OBJECTIVE

To characterize the deletions of mitochondrial DNA (mtDNA) in Chinese patients with Kearns-Sayre syndrome (KSS) and chronic progressive external ophthalmolegia (CPEO) and identify deletion mutations of mtDNA be the etiology of these diseases.

METHODS

Patients and preparation of total DNA: Two patients with KSS and two with CPEO and ten with other mitochondrial myopathies or encephalomyopathies were determined by histological and biochemical assays. Total DNA was isolated from 100 mg to 150 mg of frozen muscle obtained by biopsy using the methods described by Zeviani et al. (1988). Preparation of mtDNA probes: MtDNA were isolated and purified according to Palva's method (1985).
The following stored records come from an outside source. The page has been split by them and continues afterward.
(* ===== verification/Cov.v ===== *)
(** Change-of-value services: apdu/client_cov.go.

    Subscriptions with their validation and encoding, and the decoders of the
    notifications.  A [COVIncrement] is the bit pattern of a [float32]. *)

From S2P Require Import Prelude GoSlice Errors Common Tag Values Fields.

(** * Subscriptions *)

Record MonitoredPropertyReference : Set := mkMonitoredPropertyReference {
  MPR_PropertyIdentifier : Z;
  MPR_ArrayIndex : option Z }.

Record SubscribeCOVRequest : Set := mkSubscribeCOVRequest {
  SC_SubscriberProcessIdentifier : Z;
  SC_MonitoredObjectIdentifier : Z;
  SC_IssueConfirmedNotifications : option bool;
  SC_Lifetime : option Z }.

Definition validateSubscribeCOVRequest (req : SubscribeCOVRequest) : res unit :=
  guard_err (valid_object (SC_MonitoredObjectIdentifier req)) Apdu_ErrEncodeFailure.

Definition NewSubscribeCOVRequest (process object : Z) (confirmed : option bool)
    (lifetime : option Z) : res SubscribeCOVRequest :=
  let req := mkSubscribeCOVRequest process object confirmed lifetime in
  validateSubscribeCOVRequest req;;
  mret req.

Record SubscribeCOVPropertyRequest : Set := mkSubscribeCOVPropertyRequest {
  SCP_SubscriberProcessIdentifier : Z;
  SCP_MonitoredObjectIdentifier : Z;
  SCP_IssueConfirmedNotifications : option bool;
  SCP_Lifetime : option Z;
  SCP_MonitoredProperty : MonitoredPropertyReference;
  SCP_COVIncrement : option Z }.

(** [math.IsNaN] and [math.IsInf] on the bits of a [float32]. *)
Definition float32_exponent (bits : Z) : Z := Z.land (bits ≫ 23) 255.
Definition float32_IsNaN (bits : Z) : bool :=
  (float32_exponent bits =? 255) && negb (Z.land bits (2^23 - 1) =? 0).
Definition float32_IsInf (bits : Z) : bool :=
  (float32_exponent bits =? 255) && (Z.land bits (2^23 - 1) =? 0).

Definition validateSubscribeCOVPropertyRequest (req : SubscribeCOVPropertyRequest) : res unit :=
  guard_err (valid_object (SCP_MonitoredObjectIdentifier req)) Apdu_ErrEncodeFailure;;
  match SCP_COVIncrement req with
  | Some increment =>
      guard_err (negb (float32_IsNaN increment || float32_IsInf increment)) Apdu_ErrEncodeFailure
  | None => mret tt
  end.

Definition NewSubscribeCOVPropertyRequest (process object : Z) (confirmed : option bool)
    (lifetime : option Z) (property : MonitoredPropertyReference) (increment : option Z)
    : res SubscribeCOVPropertyRequest :=
  let req := mkSubscribeCOVPropertyRequest process object confirmed lifetime property increment in
  validateSubscribeCOVPropertyRequest req;;
  mret req.

Definition optional_boolean (tagNumber : Z) (v : option bool) : bytes :=
  match v with
  | Some v => EncodeContextPrimitive tagNumber (EncodeBooleanValue v)
  | None => []
  end.

Definition encodeSubscribeCOVRequestPayload (req : SubscribeCOVRequest) : res bytes :=
  mret (EncodeContextPrimitive 0 (EncodeUnsigned (SC_SubscriberProcessIdentifier req))
     ++ EncodeContextPrimitive 1 (EncodeObjectIdentifierValue (SC_MonitoredObjectIdentifier req))
     ++ optional_boolean 2 (SC_IssueConfirmedNotifications req)
     ++ optional_unsigned 3 (SC_Lifetime req)).

Definition encodeSubscribeCOVPropertyRequestPayload (req : SubscribeCOVPropertyRequest)
    : res bytes :=
  mret (EncodeContextPrimitive 0 (EncodeUnsigned (SCP_SubscriberProcessIdentifier req))
     ++ EncodeContextPrimitive 1 (EncodeObjectIdentifierValue (SCP_MonitoredObjectIdentifier req))
     ++ optional_boolean 2 (SCP_IssueConfirmedNotifications req)
     ++ optional_unsigned 3 (SCP_Lifetime req)
     ++ EncodeOpeningTag 4
     ++ EncodeContextPrimitive 0 (EncodeUnsigned (MPR_PropertyIdentifier (SCP_MonitoredProperty req)))
     ++ optional_unsigned 1 (MPR_ArrayIndex (SCP_MonitoredProperty req))
     ++ EncodeClosingTag 4
     ++ match SCP_COVIncrement req with
        | Some increment => EncodeContextPrimitive 5 (EncodeReal increment)
        | None => []
        end).

(** * Notifications *)

Record COVPropertyValue : Set := mkCOVPropertyValue {
  CPV_PropertyIdentifier : Z;
  CPV_ArrayIndex : option Z;
  CPV_Value : bytes;
  CPV_Priority : option Z }.

(** The decoders leave [Source] the zero address; the handlers fill it in. *)
Record UnconfirmedCOVNotificationIndication : Set := mkUnconfirmedCOVNotificationIndication {
  UCN_Source : Address;
  UCN_SubscriberProcessIdentifier : Z;
  UCN_InitiatingDeviceIdentifier : Z;
  UCN_MonitoredObjectIdentifier : Z;
  UCN_TimeRemaining : Z;
  UCN_Values : list COVPropertyValue }.

Record COVNotificationMultipleObject : Set := mkCOVNotificationMultipleObject {
  CMO_ObjectIdentifier : Z;
  CMO_Values : list COVPropertyValue }.

Record UnconfirmedCOVNotificationMultipleIndication : Set :=
  mkUnconfirmedCOVNotificationMultipleIndication {
  UCM_Source : Address;
  UCM_SubscriberProcessIdentifier : Z;
  UCM_InitiatingDeviceIdentifier : Z;
  UCM_TimeRemaining : Z;
  UCM_Objects : list COVNotificationMultipleObject }.
(* ===== verification/DeviceControl.v ===== *)
(** DeviceCommunicationControl and ReinitializeDevice: apdu/client_extend.go. *)

From S2P Require Import Prelude GoSlice Errors Common Tag Values Fields.

(** * DeviceCommunicationControl *)

Definition DeviceCommunicationControlEnable : Z := 0.
Definition DeviceCommunicationControlDisable : Z := 1.
Definition DeviceCommunicationControlDisableInitiation : Z := 2.

Record DeviceCommunicationControlRequest : Set := mkDeviceCommunicationControlRequest {
  DCC_TimeDurationMinutes : option Z;
  DCC_EnableDisable : Z;
  DCC_Password : option bytes }.

(** A password, when there is one, is ASCII and not empty. *)
Definition validate_password (password : option bytes) : res unit :=
  match password with
  | Some password =>
      guard_err (negb (len password =? 0)) Apdu_ErrEncodeFailure;;
      guard_err (IsASCIIString password) Apdu_ErrEncodeFailure
  | None => mret tt
  end.

Definition validateDeviceCommunicationControlRequest (req : DeviceCommunicationControlRequest)
    : res unit :=
  guard_err (negb (DeviceCommunicationControlDisableInitiation <? DCC_EnableDisable req))
    Apdu_ErrEncodeFailure;;
  validate_password (DCC_Password req).

Definition NewDeviceCommunicationControlRequest (timeDurationMinutes : option Z)
    (enableDisable : Z) (password : option bytes) : res DeviceCommunicationControlRequest :=
  let req := mkDeviceCommunicationControlRequest timeDurationMinutes enableDisable password in
  validateDeviceCommunicationControlRequest req;;
  mret req.

(** An optional character string parameter. *)
Definition encode_password (tagNumber : Z) (password : option bytes) : res bytes :=
  match password with
  | Some password =>
      charValue ← rewrap Apdu_ErrEncodeFailure (EncodeCharacterStringValue password);
      mret (EncodeContextPrimitive tagNumber charValue)
  | None => mret []
  end.

Definition encodeDeviceCommunicationControlRequestPayload
    (req : DeviceCommunicationControlRequest) : res bytes :=
  let out := optional_unsigned 0 (DCC_TimeDurationMinutes req)
    ++ EncodeContextPrimitive 1 (EncodeUnsigned (DCC_EnableDisable req)) in
  password ← encode_password 2 (DCC_Password req);
  mret (out ++ password).

(** * ReinitializeDevice *)

Definition ReinitializeDeviceStateColdStart : Z := 0.
Definition ReinitializeDeviceStateWarmStart : Z := 1.
Definition ReinitializeDeviceStateStartBackup : Z := 2.
Definition ReinitializeDeviceStateEndBackup : Z := 3.
Definition ReinitializeDeviceStateStartRestore : Z := 4.
Definition ReinitializeDeviceStateEndRestore : Z := 5.
Definition ReinitializeDeviceStateAbortRestore : Z := 6.

Record ReinitializeDeviceRequest : Set := mkReinitializeDeviceRequest {
  RD_State : Z;
  RD_Password : option bytes }.

Definition validateReinitializeDeviceRequest (req : ReinitializeDeviceRequest) : res unit :=
  guard_err (negb (ReinitializeDeviceStateAbortRestore <? RD_State req)) Apdu_ErrEncodeFailure;;
  validate_password (RD_Password req).

Definition NewReinitializeDeviceRequest (state : Z) (password : option bytes)
    : res ReinitializeDeviceRequest :=
  let req := mkReinitializeDeviceRequest state password in
  validateReinitializeDeviceRequest req;;
  mret req.

Definition encodeReinitializeDeviceRequestPayload (req : ReinitializeDeviceRequest) : res bytes :=
  let out := EncodeContextPrimitive 0 (EncodeUnsigned (RD_State req)) in
  password ← encode_password 1 (RD_Password req);
  mret (out ++ password).

(** * What a device reads *)

(** An optional character string in front of the end of the payload. *)
Definition read_password (payload : bytes) (c tagNumber : Z) : res (option bytes) :=
  if len payload <=? c then mret None
  else
    '(_, raw, c) ← decodeExpectedContextPrimitive payload c tagNumber;
    guard_err (c =? len payload) Apdu_ErrDecodeFailure;;
    s ← DecodeCharacterStringValue raw;
    mret (Some s).

Definition read_DeviceCommunicationControl (payload : bytes)
    : res DeviceCommunicationControlRequest :=
  '(minutes, c) ← optional_field_at payload 0 0;
  '(_, raw, c) ← decodeExpectedContextPrimitive payload c 1;
  enableDisable ← rewrap Apdu_ErrDecodeFailure (decodeUnsigned raw);
  password ← read_password payload c 2;
  mret (mkDeviceCommunicationControlRequest minutes enableDisable password).

Definition read_ReinitializeDevice (payload : bytes) : res ReinitializeDeviceRequest :=
  '(_, raw, c) ← decodeExpectedContextPrimitive payload 0 0;
  state ← rewrap Apdu_ErrDecodeFailure (decodeUnsigned raw);
  password ← read_password payload c 1;
  mret (mkReinitializeDeviceRequest state password).

(** ASCII is valid UTF-8. *)
Lemma ascii_utf8 s : bytes_ok s → IsASCIIString s = true → utf8_Valid s = true.
Proof.
  induction s as [|b s IH]; [done|]. intros [Hb Hs]%bytes_ok_cons [Ha Has]%andb_true_iff.
  bool_hyps. cbn [utf8_Valid]. rewrite (proj2 (Z.ltb_lt b 0x80)) by lia. by apply IH.
Qed.

(** A password whose length fits the length field of a tag. *)
Definition password_typed (password : option bytes) : Prop :=
  match password with Some p => bytes_ok p ∧ len p < 2^31 | None => True end.

Lemma validate_password_inv password :
  password_typed password → validate_password password = Ok tt →
  match password with Some p => p ≠ [] ∧ utf8_Valid p = true | None => True end.
Proof.
  destruct password as [p|]; [|done]. intros [Hp _] H.
  apply bind_Ok_inv in H as (? & H1%guard_Ok_inv & H2%guard_Ok_inv). bool_hyps.
  split; [by intros ->|by apply ascii_utf8].
Qed.

Lemma password_read t password :
  is_u8 t → password_typed password → validate_password password = Ok tt →
  ∃ e, encode_password t password = Ok e ∧
    ∀ payload c, at_ payload c e → read_password payload c t = Ok password.
Proof.
  intros Ht Hp Hv. pose proof (validate_password_inv _ Hp Hv) as Hi.
  destruct password as [p|]; cbn [encode_password].
  - destruct Hi as [Hne Hu]. destruct Hp as [Hok Hl].
    assert (EncodeCharacterStringValue p = Ok (0 :: p)) as He
      by (unfold EncodeCharacterStringValue; by rewrite Hu).
    rewrite He. eexists. split; [done|]. intros payload c Hat. unfold read_password.
    assert (context_field t (0 :: p) (EncodeContextPrimitive t (0 :: p))) as Hf
      by (apply context_field_encode; [done|len_lia]).
    pose proof (context_field_len _ _ _ Hf) as [Hn _].
    rewrite (at_more _ _ _ Hat) by (apply len_pos; lia).
    rewrite <- (app_nil_r (EncodeContextPrimitive t (0 :: p))) in Hat.
    rewrite (context_read _ _ _ _ _ _ Hat Hf), bind_ok. apply at_step, at_done in Hat.
    rewrite guard_true by by apply Z.eqb_eq.
    by rewrite (proj2 (DecodeCharacterStringValue_Encode p Hu)).
  - exists []. split; [done|]. intros payload c Hat. unfold read_password.
    by rewrite (at_end _ _ _ Hat), bool_decide_eq_true_2.
Qed.

Lemma DeviceCommunicationControl_request_read minutes enableDisable password :
  optional_typed is_u16 minutes → is_u8 enableDisable → password_typed password →
  validate_password password = Ok tt →
  ∃ payload, encodeDeviceCommunicationControlRequestPayload
      (mkDeviceCommunicationControlRequest minutes enableDisable password) = Ok payload ∧
    read_DeviceCommunicationControl payload =
      Ok (mkDeviceCommunicationControlRequest minutes enableDisable password).
Proof.
  intros Hm He Hp Hv. destruct (password_read 2 password ltac:(done) Hp Hv) as (e & Hen & Hread).
  unfold encodeDeviceCommunicationControlRequestPayload. cbn [DCC_Password]. rewrite Hen.
  eexists. split; [done|]. cbn [DCC_TimeDurationMinutes DCC_EnableDisable].
  set (payload := _ ++ _). pose proof (at_start payload) as Hat.
  unfold payload at 2 in Hat. clearbody payload. rewrite <- app_assoc in Hat.
  pose proof (unsigned_field_encode 1 enableDisable ltac:(done) ltac:(zlia)) as Hmode.
  assert (optional_wire 0 minutes (optional_unsigned 0 minutes)) as Hmin.
  { apply optional_unsigned_wire; [lia|]. destruct minutes; [|done]. cbn in *. zlia. }
  unfold read_DeviceCommunicationControl.
  rewrite (optional_read_at _ _ _ _ _ _ Hat Hmin)
    by (try done; right; destruct Hmode as (raw & Hf & _);
        by apply (begins_without_context 0 1 raw)).
  rewrite bind_ok. apply at_step in Hat.
  rewrite (unsigned_read _ _ _ _ _ _ (fun _ _ => _) Hat Hmode). apply at_step in Hat.
  by rewrite (Hread _ _ Hat).
Qed.

Lemma ReinitializeDevice_request_read state password :
  is_u8 state → password_typed password → validate_password password = Ok tt →
  ∃ payload, encodeReinitializeDeviceRequestPayload
      (mkReinitializeDeviceRequest state password) = Ok payload ∧
    read_ReinitializeDevice payload = Ok (mkReinitializeDeviceRequest state password).
Proof.
  intros Hs Hp Hv. destruct (password_read 1 password ltac:(done) Hp Hv) as (e & Hen & Hread).
  unfold encodeReinitializeDeviceRequestPayload. cbn [RD_Password RD_State]. rewrite Hen.
  eexists. split; [done|]. set (payload := _ ++ _). pose proof (at_start payload) as Hat.
  unfold payload at 2 in Hat. clearbody payload.
  pose proof (unsigned_field_encode 0 state ltac:(done) ltac:(zlia)) as Hst.
  unfold read_ReinitializeDevice.
  rewrite (unsigned_read _ _ _ _ _ _ (fun _ _ => _) Hat Hst). apply at_step in Hat.
  by rewrite (Hread _ _ Hat).
Qed.

(** A DeviceCommunicationControl or ReinitializeDevice request that the
    client accepts names a defined mode or state, its password, when there is
    one, is not empty and ASCII; it encodes without an error, and a device
    reads the request back from the payload. *)
Theorem device_control_requests :
  (∀ minutes mode password req, optional_typed is_u16 minutes → is_u8 mode →
     password_typed password →
     NewDeviceCommunicationControlRequest minutes mode password = Ok req →
     mode <= DeviceCommunicationControlDisableInitiation ∧ password ≠ Some [] ∧
     ∃ payload, encodeDeviceCommunicationControlRequestPayload req = Ok payload ∧
       read_DeviceCommunicationControl payload = Ok req) ∧
  (∀ state password req, is_u8 state → password_typed password →
     NewReinitializeDeviceRequest state password = Ok req →
     state <= ReinitializeDeviceStateAbortRestore ∧ password ≠ Some [] ∧
     ∃ payload, encodeReinitializeDeviceRequestPayload req = Ok payload ∧
       read_ReinitializeDevice payload = Ok req).
Proof.
  split.
  - intros minutes mode password req Hm He Hp H.
    apply bind_Ok_inv in H as ([] & H & [= <-]).
    apply bind_Ok_inv in H as (? & Hmode%guard_Ok_inv & Hv). cbn in Hmode, Hv. bool_hyps.
    pose proof (validate_password_inv _ Hp Hv) as Hi. split_and!; [lia| |].
    + intros ->. by destruct Hi.
    + by apply DeviceCommunicationControl_request_read.
  - intros state password req Hs Hp H.
    apply bind_Ok_inv in H as ([] & H & [= <-]).
    apply bind_Ok_inv in H as (? & Hstate%guard_Ok_inv & Hv). cbn in Hstate, Hv. bool_hyps.
    pose proof (validate_password_inv _ Hp Hv) as Hi. split_and!; [lia| |].
    + intros ->. by destruct Hi.
    + by apply ReinitializeDevice_request_read.
Qed.

Lemma device_control_requests_witness :
  ∃ payload, encodeDeviceCommunicationControlRequestPayload
      (mkDeviceCommunicationControlRequest (Some 5) 1 (Some [0x61; 0x62])) = Ok payload ∧
    read_DeviceCommunicationControl payload =
      Ok (mkDeviceCommunicationControlRequest (Some 5) 1 (Some [0x61; 0x62])).
Proof.
  pose proof device_control_requests as [H _].
  apply (H (Some 5) 1 (Some [0x61; 0x62])); try done.
  split; [|done]. by repeat constructor.
Defined.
The mtDNA was linearized by digestion with the restriction endonuclease Pvu II and separated by electrophoresis through low melting agarose gel. The 16.5 kb DNA band was recovered from the gel and labeled with alpha-p32 dCTP by random primer labeling. Southern blot analysis: Portions of five micrograms total DNA obtained from the patients and controls were digested with Pvu II, EcoR I, Hind III And Xba I respectively. The digested DNA was separated by agarose gel electrophoresis and transferred to nitrocellulose membrane and then hybridized with P32 labeled mtDNA as previously described (Zhang, 1991).

RESULTS

A large-scale deletions of mtDNA were identified in two patients with KSS and two patients with CEPO. The deletions ranged in size from 2.4 kb to 5.5 kb. The proportion of mutated mtDNA in each patients ranged from 54.6% to 84.6% of total mtDNA. No detectable deletions were found in mtDNA of ten patients with other mitochondrial myopathies or encepholomyopathies and normal controls.

CONCLUSIONS

Deletions of mtDNA were found in all KSS and CEPO patients detected. These results supported The view point of the deletions are important causes of physical defect in KSS and CEPO.